## What the task asks
Would you give the entries below again in full, exactly as they stand?

-------- Provided data

(** ** Byte order *)

(** [bytes] is [sizeof(T)]; the lowest byte of the value becomes the highest. *)
Fixpoint byteswap (bytes : nat) (val : Z) : Z :=
  match bytes with
  | O => 0
  | S n => Z.lor (Z.shiftl (Z.land val 255) (8 * Z.of_nat n)) (byteswap n (Z.shiftr val 8))
  end.

Inductive Order := Big | Little.

#[export] Instance Order_eq_dec : EqDecision Order.
Proof. solve_decision. Defined.

Definition convert (To From : Order) (bytes : nat) (val : Z) : Z :=
  if decide (To = From) then val else byteswap bytes val.

Definition to_be (Native : Order) := convert Big Native.
Definition from_be (Native : Order) := convert Native Big.
Definition to_le (Native : Order) := convert Little Native.
Definition from_le (Native : Order) := convert Native Little.

(** ** Lanes of a wavefront

    A wavefront has at most 64 lanes; a mask has bit [i] set when lane [i] takes
    part.  [__lanemask_eq()] of lane [i] is [1 << i]. *)

Definition get_active_lane_count (active_lane_mask : Z) : Z := popcount 64 active_lane_mask.

Definition get_active_lane_num (lane : Z) (active_lane_mask : Z) : Z :=
  popcount 64 (Z.land active_lane_mask (u64 (Z.shiftl 1 lane - 1))).

Definition get_first_active_lane_id (active_lane_mask : Z) : Z :=
  countr_zero 64 active_lane_mask.

Definition is_first_active_lane (lane active_lane_mask : Z) : bool :=
  get_active_lane_num lane active_lane_mask =? 0.

Definition get_last_active_lane_id (active_lane_mask : Z) : Z := bit_log2 64 active_lane_mask.

Definition is_last_active_lane (lane active_lane_mask : Z) : bool :=
  get_active_lane_num lane active_lane_mask =? get_active_lane_count active_lane_mask - 1.

(** [AtomicWFQueue::active_logical_lane_id] computes the same rank with an
    inverted mask. *)
Definition active_logical_lane_id (my_physical_lane_id ballot : Z) : Z :=
  let all_ones_mask := u64 (-1) in
  let lane_mask := u64 (Z.shiftl all_ones_mask my_physical_lane_id) in
  let inverted_mask := u64 (Z.lnot lane_mask) in
  let lower_active_lanes := Z.land ballot inverted_mask in
  popcount 64 lower_active_lanes.

(** ** Lemmas on counting *)

Lemma popcount_bounds n x : 0 <= popcount n x <= Z.of_nat n.
Proof.
  induction n as [|n IH]; cbn [popcount]; [lia|].
  destruct (Z.testbit x (Z.of_nat n)); simpl; lia.
Qed.

Lemma popcount_mono n m x : (n <= m)%nat -> popcount n x <= popcount m x.
Proof.
  induction 1 as [|m _ IH]; [lia|]. cbn [popcount].
  destruct (Z.testbit x (Z.of_nat m)); simpl; lia.
Qed.

Lemma popcount_strict n m x :
  (n < m)%nat -> Z.testbit x (Z.of_nat n) = true -> popcount n x < popcount m x.
Proof.
  intros Hlt Hb. pose proof (popcount_mono (S n) m x Hlt) as Hm.
  cbn [popcount] in Hm. rewrite Hb in Hm. simpl in Hm. lia.
Qed.

(** Counting under a mask of [i] low bits counts the bits below [i]. *)
Lemma popcount_low_bits n i x :
  0 <= i -> popcount n (Z.land x (Z.ones i)) = popcount (Nat.min n (Z.to_nat i)) x.
Proof.
  intros Hi. induction n as [|n IH]; [done|]. cbn [popcount].
  rewrite IH, Z.land_spec, Z.testbit_ones_nonneg by lia.
  destruct (Z.ltb_spec (Z.of_nat n) i).
  - rewrite !Nat.min_l by lia. cbn [popcount]. by rewrite andb_true_r.
  - rewrite !Nat.min_r by lia. rewrite andb_false_r. simpl. lia.
Qed.

(** Every count below the total is reached at a set bit. *)
Lemma popcount_reaches n x k :
  0 <= k < popcount n x ->
  exists i, (i < n)%nat /\ Z.testbit x (Z.of_nat i) = true /\ popcount i x = k.
Proof.
  induction n as [|n IH]; cbn [popcount]; [lia|]. intros Hk.
  destruct (Z.testbit x (Z.of_nat n)) eqn:Hb; simpl in Hk.
  - destruct (Z.eq_dec k (popcount n x)) as [->|Hne]; [exists n; split_and!; auto with lia|].
    destruct IH as (i & Hi & Hib & Hik); [lia|]. exists i. split_and!; auto with lia.
  - destruct IH as (i & Hi & Hib & Hik); [lia|]. exists i. split_and!; auto with lia.
Qed.

Lemma popcount_zero n x :
  (forall i, (i < n)%nat -> Z.testbit x (Z.of_nat i) = false) -> popcount n x = 0.
Proof.
  intros H. induction n as [|n IH]; [done|]. cbn [popcount].
  rewrite H by lia. rewrite IH; [done|]. intros i Hi. apply H. lia.
Qed.

(** [ctz] is the position of the lowest set bit. *)
Lemma ctz_spec n x :
  0 < x < 2 ^ Z.of_nat n ->
  0 <= ctz n x < Z.of_nat n /\ Z.testbit x (ctz n x) = true /\
  forall j, 0 <= j < ctz n x -> Z.testbit x j = false.
Proof.
  revert x. induction n as [|n IH]; intros x Hx; [simpl in Hx; lia|].
  cbn [ctz]. destruct (Z.odd x) eqn:Ho.
  - split; [lia|]. rewrite Z.bit0_odd. split; [done|lia].
  - assert (Hd : x = 2 * Z.div2 x) by (pose proof (Z.div2_odd x) as E; rewrite Ho in E;
      cbn [Z.b2z] in E; lia).
    rewrite Nat2Z.inj_succ, Z.pow_succ_r in Hx by lia.
    destruct (IH (Z.div2 x)) as (Hr & Hb & Hl); [lia|].
    clear IH Ho. generalize dependent (Z.div2 x). intros y -> Hr Hb Hl.
    split; [lia|]. rewrite (Z.mul_comm 2 y). change 2 with (2 ^ 1). split.
    + rewrite Z.mul_pow2_bits by lia. by replace (1 + ctz n y - 1) with (ctz n y) by lia.
    + intros j Hj. rewrite Z.mul_pow2_bits by lia.
      destruct (Z.eq_dec j 0) as [->|]; [by rewrite Z.testbit_neg_r|]. apply Hl. lia.
Qed.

----------------

## Answer to this task
(** ** Byte order *)

(** [bytes] is [sizeof(T)]; the lowest byte of the value becomes the highest. *)
Fixpoint byteswap (bytes : nat) (val : Z) : Z :=
  match bytes with
  | O => 0
  | S n => Z.lor (Z.shiftl (Z.land val 255) (8 * Z.of_nat n)) (byteswap n (Z.shiftr val 8))
  end.

Inductive Order := Big | Little.

#[export] Instance Order_eq_dec : EqDecision Order.
Proof. solve_decision. Defined.

Definition convert (To From : Order) (bytes : nat) (val : Z) : Z :=
  if decide (To = From) then val else byteswap bytes val.

Definition to_be (Native : Order) := convert Big Native.
Definition from_be (Native : Order) := convert Native Big.
Definition to_le (Native : Order) := convert Little Native.
Definition from_le (Native : Order) := convert Native Little.

(** ** Lanes of a wavefront

    A wavefront has at most 64 lanes; a mask has bit [i] set when lane [i] takes
    part.  [__lanemask_eq()] of lane [i] is [1 << i]. *)

Definition get_active_lane_count (active_lane_mask : Z) : Z := popcount 64 active_lane_mask.

Definition get_active_lane_num (lane : Z) (active_lane_mask : Z) : Z :=
  popcount 64 (Z.land active_lane_mask (u64 (Z.shiftl 1 lane - 1))).

Definition get_first_active_lane_id (active_lane_mask : Z) : Z :=
  countr_zero 64 active_lane_mask.

Definition is_first_active_lane (lane active_lane_mask : Z) : bool :=
  get_active_lane_num lane active_lane_mask =? 0.

Definition get_last_active_lane_id (active_lane_mask : Z) : Z := bit_log2 64 active_lane_mask.

Definition is_last_active_lane (lane active_lane_mask : Z) : bool :=
  get_active_lane_num lane active_lane_mask =? get_active_lane_count active_lane_mask - 1.

(** [AtomicWFQueue::active_logical_lane_id] computes the same rank with an
    inverted mask. *)
Definition active_logical_lane_id (my_physical_lane_id ballot : Z) : Z :=
  let all_ones_mask := u64 (-1) in
  let lane_mask := u64 (Z.shiftl all_ones_mask my_physical_lane_id) in
  let inverted_mask := u64 (Z.lnot lane_mask) in
  let lower_active_lanes := Z.land ballot inverted_mask in
  popcount 64 lower_active_lanes.

(** ** Lemmas on counting *)

Lemma popcount_bounds n x : 0 <= popcount n x <= Z.of_nat n.
Proof.
  induction n as [|n IH]; cbn [popcount]; [lia|].
  destruct (Z.testbit x (Z.of_nat n)); simpl; lia.
Qed.

Lemma popcount_mono n m x : (n <= m)%nat -> popcount n x <= popcount m x.
Proof.
  induction 1 as [|m _ IH]; [lia|]. cbn [popcount].
  destruct (Z.testbit x (Z.of_nat m)); simpl; lia.
Qed.

Lemma popcount_strict n m x :
  (n < m)%nat -> Z.testbit x (Z.of_nat n) = true -> popcount n x < popcount m x.
Proof.
  intros Hlt Hb. pose proof (popcount_mono (S n) m x Hlt) as Hm.
  cbn [popcount] in Hm. rewrite Hb in Hm. simpl in Hm. lia.
Qed.

(** Counting under a mask of [i] low bits counts the bits below [i]. *)
Lemma popcount_low_bits n i x :
  0 <= i -> popcount n (Z.land x (Z.ones i)) = popcount (Nat.min n (Z.to_nat i)) x.
Proof.
  intros Hi. induction n as [|n IH]; [done|]. cbn [popcount].
  rewrite IH, Z.land_spec, Z.testbit_ones_nonneg by lia.
  destruct (Z.ltb_spec (Z.of_nat n) i).
  - rewrite !Nat.min_l by lia. cbn [popcount]. by rewrite andb_true_r.
  - rewrite !Nat.min_r by lia. rewrite andb_false_r. simpl. lia.
Qed.

(** Every count below the total is reached at a set bit. *)
Lemma popcount_reaches n x k :
  0 <= k < popcount n x ->
  exists i, (i < n)%nat /\ Z.testbit x (Z.of_nat i) = true /\ popcount i x = k.
Proof.
  induction n as [|n IH]; cbn [popcount]; [lia|]. intros Hk.
  destruct (Z.testbit x (Z.of_nat n)) eqn:Hb; simpl in Hk.
  - destruct (Z.eq_dec k (popcount n x)) as [->|Hne]; [exists n; split_and!; auto with lia|].
    destruct IH as (i & Hi & Hib & Hik); [lia|]. exists i. split_and!; auto with lia.
  - destruct IH as (i & Hi & Hib & Hik); [lia|]. exists i. split_and!; auto with lia.
Qed.

Lemma popcount_zero n x :
  (forall i, (i < n)%nat -> Z.testbit x (Z.of_nat i) = false) -> popcount n x = 0.
Proof.
  intros H. induction n as [|n IH]; [done|]. cbn [popcount].
  rewrite H by lia. rewrite IH; [done|]. intros i Hi. apply H. lia.
Qed.

(** [ctz] is the position of the lowest set bit. *)
Lemma ctz_spec n x :
  0 < x < 2 ^ Z.of_nat n ->
  0 <= ctz n x < Z.of_nat n /\ Z.testbit x (ctz n x) = true /\
  forall j, 0 <= j < ctz n x -> Z.testbit x j = false.
Proof.
  revert x. induction n as [|n IH]; intros x Hx; [simpl in Hx; lia|].
  cbn [ctz]. destruct (Z.odd x) eqn:Ho.
  - split; [lia|]. rewrite Z.bit0_odd. split; [done|lia].
  - assert (Hd : x = 2 * Z.div2 x) by (pose proof (Z.div2_odd x) as E; rewrite Ho in E;
      cbn [Z.b2z] in E; lia).
    rewrite Nat2Z.inj_succ, Z.pow_succ_r in Hx by lia.
    destruct (IH (Z.div2 x)) as (Hr & Hb & Hl); [lia|].
    clear IH Ho. generalize dependent (Z.div2 x). intros y -> Hr Hb Hl.
    split; [lia|]. rewrite (Z.mul_comm 2 y). change 2 with (2 ^ 1). split.
    + rewrite Z.mul_pow2_bits by lia. by replace (1 + ctz n y - 1) with (ctz n y) by lia.
    + intros j Hj. rewrite Z.mul_pow2_bits by lia.
      destruct (Z.eq_dec j 0) as [->|]; [by rewrite Z.testbit_neg_r|]. apply Hl. lia.
Qed.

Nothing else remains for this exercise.